* About this exercise *
Quote exactly and only this range of lines in the data below: the line that holds "end to end;" to the line that holds "Inductive KEY_TYPE := KEY_UINT32", both included.
(Extracted entries Opens)
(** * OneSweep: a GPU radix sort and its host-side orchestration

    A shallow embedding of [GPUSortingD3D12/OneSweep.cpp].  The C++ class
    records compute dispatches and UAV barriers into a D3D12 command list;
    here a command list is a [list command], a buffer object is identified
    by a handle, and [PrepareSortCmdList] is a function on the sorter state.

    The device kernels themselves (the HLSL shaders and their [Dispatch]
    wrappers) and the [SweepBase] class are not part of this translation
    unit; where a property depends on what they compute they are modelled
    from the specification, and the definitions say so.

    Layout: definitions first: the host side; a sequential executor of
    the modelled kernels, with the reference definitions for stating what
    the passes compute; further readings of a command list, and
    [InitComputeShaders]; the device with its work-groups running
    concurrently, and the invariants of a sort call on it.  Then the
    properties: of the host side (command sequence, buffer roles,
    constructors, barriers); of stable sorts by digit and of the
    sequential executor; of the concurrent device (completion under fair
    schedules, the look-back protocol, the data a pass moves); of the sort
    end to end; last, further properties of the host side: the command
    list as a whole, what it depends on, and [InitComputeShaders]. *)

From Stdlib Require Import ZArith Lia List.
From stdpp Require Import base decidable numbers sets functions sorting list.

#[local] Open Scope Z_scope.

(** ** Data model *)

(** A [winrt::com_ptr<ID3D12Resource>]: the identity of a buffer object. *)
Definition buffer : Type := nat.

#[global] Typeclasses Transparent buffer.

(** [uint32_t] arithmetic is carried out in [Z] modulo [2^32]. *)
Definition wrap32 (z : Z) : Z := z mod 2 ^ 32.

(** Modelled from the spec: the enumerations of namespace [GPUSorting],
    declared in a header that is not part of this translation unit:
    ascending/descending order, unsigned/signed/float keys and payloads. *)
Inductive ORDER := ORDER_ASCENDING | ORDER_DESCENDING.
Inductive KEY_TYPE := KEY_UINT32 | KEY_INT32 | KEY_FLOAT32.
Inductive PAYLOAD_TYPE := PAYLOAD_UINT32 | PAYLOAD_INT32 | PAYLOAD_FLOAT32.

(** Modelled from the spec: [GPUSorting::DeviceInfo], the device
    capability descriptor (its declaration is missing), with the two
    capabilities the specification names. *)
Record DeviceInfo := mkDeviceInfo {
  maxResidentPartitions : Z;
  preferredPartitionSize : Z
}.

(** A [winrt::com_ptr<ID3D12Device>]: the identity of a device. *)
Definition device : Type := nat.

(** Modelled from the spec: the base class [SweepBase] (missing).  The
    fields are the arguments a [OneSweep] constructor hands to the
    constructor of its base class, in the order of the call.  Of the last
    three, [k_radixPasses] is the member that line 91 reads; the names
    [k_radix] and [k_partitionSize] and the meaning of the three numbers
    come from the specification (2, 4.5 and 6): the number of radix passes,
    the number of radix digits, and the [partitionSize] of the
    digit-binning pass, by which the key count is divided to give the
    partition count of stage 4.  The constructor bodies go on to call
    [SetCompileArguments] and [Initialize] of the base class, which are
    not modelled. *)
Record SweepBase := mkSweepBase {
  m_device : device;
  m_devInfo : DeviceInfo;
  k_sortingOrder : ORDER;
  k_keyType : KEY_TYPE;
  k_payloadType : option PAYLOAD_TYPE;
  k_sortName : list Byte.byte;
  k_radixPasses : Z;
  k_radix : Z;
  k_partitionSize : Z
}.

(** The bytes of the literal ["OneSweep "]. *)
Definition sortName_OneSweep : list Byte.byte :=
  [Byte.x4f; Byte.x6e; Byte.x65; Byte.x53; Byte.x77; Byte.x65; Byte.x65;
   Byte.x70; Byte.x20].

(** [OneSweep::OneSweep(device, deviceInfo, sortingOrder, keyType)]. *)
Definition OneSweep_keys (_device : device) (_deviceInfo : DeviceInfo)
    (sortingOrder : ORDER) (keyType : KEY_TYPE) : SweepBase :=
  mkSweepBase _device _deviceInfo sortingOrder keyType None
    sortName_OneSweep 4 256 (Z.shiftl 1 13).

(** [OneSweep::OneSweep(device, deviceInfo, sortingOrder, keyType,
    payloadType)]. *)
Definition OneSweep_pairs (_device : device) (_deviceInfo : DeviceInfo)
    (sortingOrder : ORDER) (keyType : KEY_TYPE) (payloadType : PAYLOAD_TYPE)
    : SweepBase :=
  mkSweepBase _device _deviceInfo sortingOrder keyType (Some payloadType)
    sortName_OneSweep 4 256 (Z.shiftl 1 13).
(Extracted entries Closes)
(Extracted entries Opens)
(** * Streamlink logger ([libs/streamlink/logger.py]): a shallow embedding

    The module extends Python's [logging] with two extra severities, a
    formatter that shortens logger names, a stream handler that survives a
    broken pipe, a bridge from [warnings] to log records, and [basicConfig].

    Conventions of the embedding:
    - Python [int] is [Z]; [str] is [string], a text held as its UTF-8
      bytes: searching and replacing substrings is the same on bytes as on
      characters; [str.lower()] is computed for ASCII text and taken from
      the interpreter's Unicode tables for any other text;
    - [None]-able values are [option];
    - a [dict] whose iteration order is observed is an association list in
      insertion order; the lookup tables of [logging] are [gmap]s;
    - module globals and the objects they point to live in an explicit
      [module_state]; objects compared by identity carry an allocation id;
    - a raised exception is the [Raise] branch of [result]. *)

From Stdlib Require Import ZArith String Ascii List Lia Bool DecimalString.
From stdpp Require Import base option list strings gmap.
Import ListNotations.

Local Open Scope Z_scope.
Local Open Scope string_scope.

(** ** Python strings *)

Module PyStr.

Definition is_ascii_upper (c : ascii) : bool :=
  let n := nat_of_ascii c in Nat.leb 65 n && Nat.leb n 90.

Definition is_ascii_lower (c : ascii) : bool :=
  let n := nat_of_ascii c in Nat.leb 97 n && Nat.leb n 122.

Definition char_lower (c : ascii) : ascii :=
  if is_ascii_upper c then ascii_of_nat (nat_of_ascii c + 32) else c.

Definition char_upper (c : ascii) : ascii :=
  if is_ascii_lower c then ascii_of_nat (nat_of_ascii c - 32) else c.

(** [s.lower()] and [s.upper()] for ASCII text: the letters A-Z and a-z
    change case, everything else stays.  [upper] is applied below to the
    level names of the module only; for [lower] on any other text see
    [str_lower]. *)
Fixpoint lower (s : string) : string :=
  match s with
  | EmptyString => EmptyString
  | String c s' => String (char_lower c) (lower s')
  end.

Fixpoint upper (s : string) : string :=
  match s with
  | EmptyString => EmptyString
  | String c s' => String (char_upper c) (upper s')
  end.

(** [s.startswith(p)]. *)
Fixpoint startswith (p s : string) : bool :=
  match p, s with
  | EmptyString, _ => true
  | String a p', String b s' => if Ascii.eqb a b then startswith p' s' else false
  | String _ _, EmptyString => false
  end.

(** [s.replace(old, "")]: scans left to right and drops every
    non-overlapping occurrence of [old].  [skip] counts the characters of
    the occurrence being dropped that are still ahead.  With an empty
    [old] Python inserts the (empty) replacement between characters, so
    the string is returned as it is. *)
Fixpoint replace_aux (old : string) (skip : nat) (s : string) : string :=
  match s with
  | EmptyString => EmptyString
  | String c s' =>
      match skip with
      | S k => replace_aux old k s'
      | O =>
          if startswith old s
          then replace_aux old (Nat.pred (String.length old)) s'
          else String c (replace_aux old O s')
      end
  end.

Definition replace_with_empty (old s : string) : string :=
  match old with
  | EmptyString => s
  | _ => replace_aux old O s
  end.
(Extracted entries Closes)
* Problem solution *
    end to end; last, further properties of the host side: the command
    list as a whole, what it depends on, and [InitComputeShaders]. *)

From Stdlib Require Import ZArith Lia List.
From stdpp Require Import base decidable numbers sets functions sorting list.

#[local] Open Scope Z_scope.

(** ** Data model *)

(** A [winrt::com_ptr<ID3D12Resource>]: the identity of a buffer object. *)
Definition buffer : Type := nat.

#[global] Typeclasses Transparent buffer.

(** [uint32_t] arithmetic is carried out in [Z] modulo [2^32]. *)
Definition wrap32 (z : Z) : Z := z mod 2 ^ 32.

(** Modelled from the spec: the enumerations of namespace [GPUSorting],
    declared in a header that is not part of this translation unit:
    ascending/descending order, unsigned/signed/float keys and payloads. *)
Inductive ORDER := ORDER_ASCENDING | ORDER_DESCENDING.
Inductive KEY_TYPE := KEY_UINT32 | KEY_INT32 | KEY_FLOAT32.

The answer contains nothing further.